## Assignment
Two lines in the data below mark the range: the one with "allowed_file filename = Some true" and the one with "rewrite allowed_file_extension in". Return both, along with every line between them, exactly.

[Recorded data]

*****

Lemma elem_of_split_last sep (s : list N) :
  sep ∈ s → ∃ stem ext, s = stem ++ (sep :: ext) ∧ sep ∉ ext.
Proof.
  induction s as [|c s IH]; intros Hs; [by apply elem_of_nil in Hs|].
  destruct (decide (sep ∈ s)) as [Hin|Hout].
  - destruct (IH Hin) as (stem & ext & -> & Hext). by exists (c :: stem), ext.
  - apply elem_of_cons in Hs as [->|?]; [|done]. by exists [], s.
Qed.

Lemma allowed_file_extension (stem ext : list N) :
  dot ∉ ext →
  allowed_file (stem ++ dot :: ext)
  = Some (bool_decide (lower ext ∈ ALLOWED_EXTENSIONS)).
Proof.
  intros Hext. unfold allowed_file.
  assert (existsb (N.eqb dot) (stem ++ dot :: ext) = true) as ->.
  { apply existsb_dot. apply elem_of_app. right. by left. }
  by rewrite rsplit1_last.
Qed.

(** X8: [allowed_file] never raises: the subscript [[1]] is only reached
    when the name has a dot, and then the split has two parts. A name
    without a dot is refused. *)
Theorem allowed_file_total (filename : list N) :
  ∃ b, allowed_file filename = Some b ∧ (dot ∉ filename → b = false).
Proof.
  destruct (decide (dot ∈ filename)) as [Hin|Hout].
  - apply elem_of_split_last in Hin as (stem & ext & -> & Hext).
    rewrite allowed_file_extension by done. eexists. split; [done|].
    intros Hno. exfalso. apply Hno. apply elem_of_app. right. by left.
  - exists false. split; [|done]. unfold allowed_file.
    destruct (existsb (N.eqb dot) filename) eqn:E; [|done].
    by apply existsb_dot in E.
Qed.

(** X9: a file name is accepted exactly when what follows its last dot
    is, in lower case, one of png, jpg, jpeg, gif, bmp and tiff. *)
Theorem allowed_file_iff_last_extension (filename : list N) :
  allowed_file filename = Some true
  ↔ ∃ stem ext, filename = stem ++ dot :: ext ∧ (dot ∉ ext)
                ∧ lower ext ∈ ALLOWED_EXTENSIONS.
Proof.
  split.
  - intros Hok. destruct (decide (dot ∈ filename)) as [Hin|Hout].
    + apply elem_of_split_last in Hin as (stem & ext & -> & Hext).
      rewrite allowed_file_extension in Hok by done. injection Hok as Hok.
      apply bool_decide_eq_true in Hok. by exists stem, ext.
    + unfold allowed_file in Hok.
      destruct (existsb (N.eqb dot) filename) eqn:E; [|done].
      by apply existsb_dot in E.
  - intros (stem & ext & -> & Hext & Hin).
    rewrite allowed_file_extension by done. by rewrite bool_decide_eq_true_2.
Qed.

(** X10: the answer depends on the extension alone, and not on the case
    of its letters when these are ASCII: two names whose last extensions
    are the same up to case are both accepted or both refused. *)
Theorem allowed_file_ignores_stem_and_case (stem1 stem2 ext1 ext2 : list N) :
  dot ∉ ext1 → dot ∉ ext2 →
  forallb (λ c, c <? 128) ext1 = true → forallb (λ c, c <? 128) ext2 = true →
  List.map ascii_lower ext1 = List.map ascii_lower ext2 →
  allowed_file (stem1 ++ dot :: ext1) = allowed_file (stem2 ++ dot :: ext2).
Proof.
  intros H1 H2 Ha1 Ha2 Heq. rewrite !allowed_file_extension by done.
  unfold lower. by rewrite Ha1, Ha2, Heq.
Qed.

(** ** The confidence and the answer of the handler *)

(** ** The division of two [int]s *)

Section Division.

Local Open Scope Z_scope.

Lemma round_half_even_near (num den : Z) :
  0 < den →
  2 * num - den ≤ 2 * (round_half_even num den * den) ≤ 2 * num + den.
Proof.
  intros Hden. unfold round_half_even.
  pose proof (Z.div_mod num den ltac:(lia)) as Hdm.
  pose proof (Z.mod_pos_bound num den Hden) as Hr.
  destruct (2 * (num mod den) <? den) eqn:H1; [apply Z.ltb_lt in H1; nia|].
  apply Z.ltb_ge in H1.
  destruct (den <? 2 * (num mod den)) eqn:H2; [apply Z.ltb_lt in H2; nia|].
  apply Z.ltb_ge in H2. destruct (Z.even (num / den)); nia.
Qed.

Lemma round_half_even_le (num den K : Z) :
  0 < den → num ≤ K * den → round_half_even num den ≤ K.
Proof.
  intros Hden HK. unfold round_half_even.
  pose proof (Z.div_mod num den ltac:(lia)) as Hdm.
  pose proof (Z.mod_pos_bound num den Hden) as Hr.
  assert (num / den ≤ K) by nia.
  assert (0 < num mod den → num / den + 1 ≤ K) by nia.
  destruct (2 * (num mod den) <? den) eqn:H1; [done|]. apply Z.ltb_ge in H1.
  destruct (den <? 2 * (num mod den)); [lia|]. destruct (Z.even (num / den)); lia.
Qed.

Lemma round_half_even_ge (num den K : Z) :
  0 < den → K * den ≤ num → K ≤ round_half_even num den.
Proof.
  intros Hden HK. unfold round_half_even.
  pose proof (Z.div_mod num den ltac:(lia)) as Hdm.
  pose proof (Z.mod_pos_bound num den Hden) as Hr.
  assert (K ≤ num / den) by nia.
  destruct (2 * (num mod den) <? den); [done|].
  destruct (den <? 2 * (num mod den)); [lia|]. destruct (Z.even (num / den)); lia.
Qed.

(** The exponent of a quotient that is 1 at least. *)
Lemma exponent_bounds (a b : Z) :
  0 < b ≤ a →
  0 ≤ exponent a b ∧ b * 2 ^ exponent a b ≤ a < b * 2 ^ (exponent a b + 1).
Proof.
  intros [Hb Hab]. unfold exponent.
  assert ((b <=? a) = true) as -> by (by apply Z.leb_le).
  assert (Hq : 0 < a / b) by (apply Z.div_str_pos; lia).
  pose proof (Z.log2_spec (a / b) Hq) as [Hlo Hhi].
  pose proof (Z.div_mod a b ltac:(lia)) as Hdm.
  pose proof (Z.mod_pos_bound a b Hb) as Hr.
  split; [apply Z.log2_nonneg|]. rewrite <- Z.add_1_r in Hhi. nia.
Qed.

*****

## Reply to the exercise
  allowed_file filename = Some true
  ↔ ∃ stem ext, filename = stem ++ dot :: ext ∧ (dot ∉ ext)
                ∧ lower ext ∈ ALLOWED_EXTENSIONS.
Proof.
  split.
  - intros Hok. destruct (decide (dot ∈ filename)) as [Hin|Hout].
    + apply elem_of_split_last in Hin as (stem & ext & -> & Hext).
      rewrite allowed_file_extension in Hok by done. injection Hok as Hok.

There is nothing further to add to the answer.